-- WHAT THE EXERCISE ASKS --
Below are lines of data; restate word for word those running from the line containing "intros H. pose proof (log2_bounds" to the line containing "unfold merkle_tree. rewrite", inclusive, and no others.
DATASET EXTRACT START
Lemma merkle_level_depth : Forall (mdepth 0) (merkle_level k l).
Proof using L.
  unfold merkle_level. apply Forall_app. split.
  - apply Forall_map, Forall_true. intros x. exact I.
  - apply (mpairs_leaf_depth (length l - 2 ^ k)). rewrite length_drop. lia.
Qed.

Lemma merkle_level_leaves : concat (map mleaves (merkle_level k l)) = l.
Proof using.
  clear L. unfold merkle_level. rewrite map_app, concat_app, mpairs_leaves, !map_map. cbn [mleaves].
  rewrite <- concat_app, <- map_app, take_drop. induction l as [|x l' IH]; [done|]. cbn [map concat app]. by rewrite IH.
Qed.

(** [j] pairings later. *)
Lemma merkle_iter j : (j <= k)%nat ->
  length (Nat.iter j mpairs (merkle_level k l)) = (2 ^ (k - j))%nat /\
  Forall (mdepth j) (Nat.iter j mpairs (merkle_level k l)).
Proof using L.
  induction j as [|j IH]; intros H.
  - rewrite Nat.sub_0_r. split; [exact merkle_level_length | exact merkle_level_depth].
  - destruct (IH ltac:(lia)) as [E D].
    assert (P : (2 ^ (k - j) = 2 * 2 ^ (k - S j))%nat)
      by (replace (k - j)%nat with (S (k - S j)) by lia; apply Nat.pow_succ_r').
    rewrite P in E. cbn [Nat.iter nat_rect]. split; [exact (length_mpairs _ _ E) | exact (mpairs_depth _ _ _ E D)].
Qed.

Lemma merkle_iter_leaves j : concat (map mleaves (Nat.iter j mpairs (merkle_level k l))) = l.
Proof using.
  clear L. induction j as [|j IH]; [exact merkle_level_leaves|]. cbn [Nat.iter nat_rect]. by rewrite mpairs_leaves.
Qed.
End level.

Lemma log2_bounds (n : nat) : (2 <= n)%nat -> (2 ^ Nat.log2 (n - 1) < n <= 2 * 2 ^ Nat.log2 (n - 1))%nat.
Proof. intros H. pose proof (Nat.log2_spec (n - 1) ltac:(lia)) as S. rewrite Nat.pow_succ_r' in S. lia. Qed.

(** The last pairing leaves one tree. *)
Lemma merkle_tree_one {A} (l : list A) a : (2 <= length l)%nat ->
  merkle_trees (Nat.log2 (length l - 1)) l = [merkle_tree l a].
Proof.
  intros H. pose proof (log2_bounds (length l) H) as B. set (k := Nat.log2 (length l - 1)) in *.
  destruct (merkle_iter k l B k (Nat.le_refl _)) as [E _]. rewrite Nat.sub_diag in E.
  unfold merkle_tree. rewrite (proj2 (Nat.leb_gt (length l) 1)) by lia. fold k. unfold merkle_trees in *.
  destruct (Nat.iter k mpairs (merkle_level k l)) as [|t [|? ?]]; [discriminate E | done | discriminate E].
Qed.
DATASET EXTRACT END
-- OUTPUT FOR THIS EXERCISE --
  intros H. pose proof (log2_bounds (length l) H) as B. set (k := Nat.log2 (length l - 1)) in *.
  destruct (merkle_iter k l B k (Nat.le_refl _)) as [E _]. rewrite Nat.sub_diag in E.
  unfold merkle_tree. rewrite (proj2 (Nat.leb_gt (length l) 1)) by lia. fold k. unfold merkle_trees in *.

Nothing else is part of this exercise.